Abstract

Despite significant advances in breast imaging, the ability to accurately detect Breast Cancer (BC) remains a challenge. With the discovery of key biomarkers and protein signatures for BC, proteomic technologies are currently poised to serve as an ideal diagnostic adjunct to imaging. Research studies have shown that breast tumors are associated with systemic changes in levels of both serum protein biomarkers (SPB) and tumor associated autoantibodies (TAAb). However, the independent contribution of SPB and TAAb expression data for identifying BC relative to a combinatorial SPB and TAAb approach has not been fully investigated. This study evaluates these contributions using a retrospective cohort of pre-biopsy serum samples with known clinical outcomes collected from a single site, thus minimizing potential site-to-site variation and enabling direct assessment of SPB and TAAb contributions to identify BC. All serum samples (n = 210) were collected prior to biopsy. These specimens were obtained from 18 participants with no evidence of breast disease (ND), 92 participants diagnosed with Benign Breast Disease (BBD) and 100 participants diagnosed with BC, including DCIS. All BBD and BC diagnoses were based on pathology results from biopsy.
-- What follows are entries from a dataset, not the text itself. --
(* ===== verification/Logger.v ===== *)
(** The logger (libs/httpx/logging.go, debug.go): a level handler around a sampler
    around the handler that stamps the context's ids, and what of a record reaches
    the output. *)
From S2P Require Import Prelude GoStr LogLevel Sampling.

Module Logger.

Definition attr : Type := string * string.

(** A [WithGroup] (a non-empty group) or a [WithAttrs] call. *)
Record handlerOp := { group : string; attrs : list attr }.
Definition is_group (op : handlerOp) : bool := negb (String.eqb (group op) "").

(** What slog's own handler writes: each attribute with the groups open where it
    was added, the record's last. *)
Fixpoint place (path : list string) (ops : list handlerOp) (rec : list attr) : list (list string * attr) :=
  match ops with
  | [] => pair path <$> rec
  | op :: ops =>
      if is_group op then place (path ++ [group op]) ops rec
      else (pair path <$> attrs op) ++ place path ops rec
  end.

(** What the context knows: trace and span id when it carries a valid span, and
    the request id, empty outside a request. *)
Record ctx := { span : option (string * string); RequestIDFromContext : string }.

Definition ctx_attrs (c : ctx) : list attr :=
  match span c with Some (t, s) => [("trace_id"%string, t); ("span_id"%string, s)] | None => [] end ++
  (if String.eqb (RequestIDFromContext c) "" then [] else [("request_id"%string, RequestIDFromContext c)]).

(** [inner] is the handler behind, as the calls it was built with. *)
Record ctxHandler := { inner : list handlerOp; ops : list handlerOp }.

Definition Handle (c : ctx) (rec : list attr) (h : ctxHandler) : list (list string * attr) :=
  match ops h with
  | [] => place [] (inner h) (match ctx_attrs c with [] => rec | a => rec ++ a end)
  | _ :: _ =>
      let inner' := match ctx_attrs c with [] => inner h | a => inner h ++ [{| group := ""; attrs := a |}] end in
      place [] (inner' ++ ops h) rec
  end.

Definition WithAttrs (a : list attr) (h : ctxHandler) : ctxHandler :=
  match ops h with
  | [] => {| inner := inner h ++ [{| group := ""; attrs := a |}]; ops := [] |}
  | _ :: _ => {| inner := inner h; ops := ops h ++ [{| group := ""; attrs := a |}] |}
  end.

Definition WithGroup (name : string) (h : ctxHandler) : ctxHandler :=
  if String.eqb name "" then h
  else {| inner := inner h; ops := ops h ++ [{| group := name; attrs := [] |}] |}.

(** The calls a derived logger was made with. *)
Inductive call := CAttrs (a : list attr) | CGroup (name : string).
#[export] Instance call_eq_dec : EqDecision call.
Proof. solve_decision. Defined.
Definition apply_call (h : ctxHandler) (c : call) : ctxHandler :=
  match c with CAttrs a => WithAttrs a h | CGroup g => WithGroup g h end.
Definition derive (cs : list call) : ctxHandler := foldl apply_call {| inner := []; ops := [] |} cs.

(** The same calls made on slog's handler. *)
Definition plain (c : call) : handlerOp :=
  match c with CAttrs a => {| group := ""; attrs := a |} | CGroup g => {| group := g; attrs := [] |} end.

(** ** The logger *)

Record logger := { level : LogLevel.LogLevel; sampler : option Sampling.samplingHandler; text_format : bool }.

(** [NewLogger] of a [LogConfig]. *)
Definition NewLogger (Level Format : string) (SampleInitial SampleThereafter SampleTick : Z) : logger :=
  {| level := LogLevel.newLogLevel (LogLevel.parseLevel Level);
     sampler := if 0 <? SampleInitial
                then Some (Sampling.newSamplingHandler SampleInitial SampleThereafter SampleTick) else None;
     text_format := GoStr.EqualFold Format "text" |}.

(** A record logged: the logger after it, and whether it is written. *)
Definition log_record (clock : Z) (lg : logger) (r : Sampling.record) : logger * bool :=
  if negb (LogLevel.Enabled (level lg) (Sampling.debug r) (Sampling.Level r)) then (lg, false)
  else match sampler lg with
       | None => (lg, true)
       | Some s =>
           let '(s', b) := Sampling.Handle clock s r in
           ({| level := level lg; sampler := Some s'; text_format := text_format lg |}, b)
       end.

(** ** Lemmas *)

Lemma place_app (a b : list handlerOp) (rec : list attr) :
  Forall (fun op => is_group op = false) a ->
  forall path, place path (a ++ b) rec = (a ≫= fun op => pair path <$> attrs op) ++ place path b rec.
Proof.
  induction 1 as [|op a Hop Ha IH]; intros path; [done|]. cbn. rewrite Hop, IH. by rewrite app_assoc.
Qed.

(** A call [WithGroup("")] is ignored. *)
Definition effective (c : call) : Prop := c <> CGroup "".
#[local] Instance effective_dec (c : call) : Decision (effective c).
Proof. unfold effective. apply _. Defined.

(** The state a derived logger is in: no group was delegated, and the calls are
    the effective ones made, in their order. *)
Lemma derive_state (cs : list call) :
  let h := derive cs in
  Forall (fun op => is_group op = false) (inner h) /\
  inner h ++ ops h = plain <$> filter effective cs.
Proof.
  unfold derive. induction cs as [|c cs IH] using rev_ind; [done|].
  rewrite foldl_snoc, filter_app, fmap_app. set (h := foldl _ _ cs) in *. cbn zeta in *. destruct IH as [Hi Hp].
  rewrite <- Hp. destruct c as [a|g]; cbn [apply_call].
  - rewrite filter_cons_True, filter_nil by done. cbn [fmap list_fmap plain].
    unfold WithAttrs. destruct (ops h) eqn:Ho; cbn [inner ops].
    + rewrite !app_nil_r. split; [|done]. apply Forall_app. split; [done|]. by repeat constructor.
    + by rewrite app_assoc.
  - unfold WithGroup. destruct (String.eqb_spec g "") as [->|Hg].
    + rewrite filter_cons_False, filter_nil by (by intros []). by rewrite app_nil_r.
    + rewrite filter_cons_True, filter_nil by (by intros [= ->]). cbn. split; [done|]. by rewrite app_assoc.
Qed.

Lemma place_effective (cs : list call) (rec : list attr) (path : list string) :
  place path (plain <$> filter effective cs) rec = place path (plain <$> cs) rec.
Proof.
  revert path. induction cs as [|c cs IH]; intros path; [done|].
  destruct (decide (effective c)) as [He|He]; [rewrite filter_cons_True by done|rewrite filter_cons_False by done].
  - cbn. destruct (is_group (plain c)); by rewrite IH.
  - apply dec_stable in He as ->. cbn. apply IH.
Qed.

(** ** Theorems *)

(** The ids of the context are added to every record at the top level, also
    under a logger with open groups, and nothing else changes: the output is that of
    the same calls on slog's own handler, in the same order and under the same
    groups, plus the ids. *)
Theorem context_ids_top_level (cs : list call) (c : ctx) (rec : list attr) :
  let out := Handle c rec (derive cs) in
  let plain_out := place [] (plain <$> cs) rec in
  out ≡ₚ plain_out ++ (pair [] <$> ctx_attrs c) /\ plain_out `sublist_of` out.
Proof.
  cbn zeta. destruct (derive_state cs) as [Hi Hp]. rewrite <- place_effective, <- Hp.
  unfold Handle. set (h := derive cs) in *. rewrite (place_app (inner h) (ops h)) by done.
  set (pre := inner h ≫= _).
  destruct (ops h) as [|op l] eqn:Ho.
  - assert (Hin : forall r, place [] (inner h) r = pre ++ (pair [] <$> r)).
    { intros r. rewrite <- (app_nil_r (inner h)) at 1. by rewrite place_app. }
    rewrite Hin. cbn [place].
    replace (match ctx_attrs c with [] => rec | _ => _ end) with (rec ++ ctx_attrs c)
      by (destruct (ctx_attrs c); [by rewrite app_nil_r|done]).
    rewrite fmap_app, !app_assoc. split; [done|]. by apply sublist_inserts_r.
  - rewrite <- Ho. destruct (ctx_attrs c) as [|a al] eqn:Ha.
    + rewrite place_app by done. cbn [fmap list_fmap]. rewrite app_nil_r. done.
    + rewrite <- !app_assoc, place_app by done. cbn [app place is_group]. fold pre.
      change (negb (String.eqb "" "")) with false. cbn iota.
      split; [|apply sublist_app; [reflexivity|apply sublist_inserts_l; reflexivity]].
      apply Permutation_app_head. exact (Permutation_app_comm _ _).
Qed.

(** No record at warn or above that the level admits is lost, whatever the sampler
    has counted, and a record under a debugging context is written at any level. *)
Theorem important_records_written (clock : Z) (lg : logger) (r : Sampling.record) :
  (LogLevel.LevelWarn <= Sampling.Level r /\ LogLevel.lv (level lg) <= Sampling.Level r) \/ Sampling.debug r = true ->
  (log_record clock lg r).2 = true.
Proof.
  intros H. assert (He : LogLevel.Enabled (level lg) (Sampling.debug r) (Sampling.Level r) = true).
  { unfold LogLevel.Enabled. destruct H as [[_ H]| ->]; [|done]. apply orb_true_intro. right. lia. }
  unfold log_record. rewrite He. cbn. destruct (sampler lg) as [s|]; [|done].
  unfold Sampling.Handle. replace (_ || _) with true; [done|].
  symmetry. destruct H as [[H _]| ->]; [|apply orb_true_r]. apply orb_true_intro. left. lia.
Qed.

End Logger.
Statistical models were developed to differentiate BC from non-BC (i.e., BBD and ND) using expression data from SPB alone, TAAb alone, and a combination of SPB and TAAb. When SPB data was independently used for modeling, clinical sensitivity and specificity for detection of BC were 74.7% and 77.0%, respectively. When TAAb data was independently used, clinical sensitivity and specificity for detection of BC were 72.2% and 70.8%, respectively. When modeling integrated data from both SPB and TAAb, the clinical sensitivity and specificity for detection of BC improved to 81.0% and 78.8%, respectively. These data demonstrate the benefit of the integration of SPB and TAAb data and strongly support the further development of combinatorial proteomic approaches for detecting BC.

Highlights

  • Breast cancer (BC) is the most commonly diagnosed malignancy and is the leading cause of cancer mortality among women [1]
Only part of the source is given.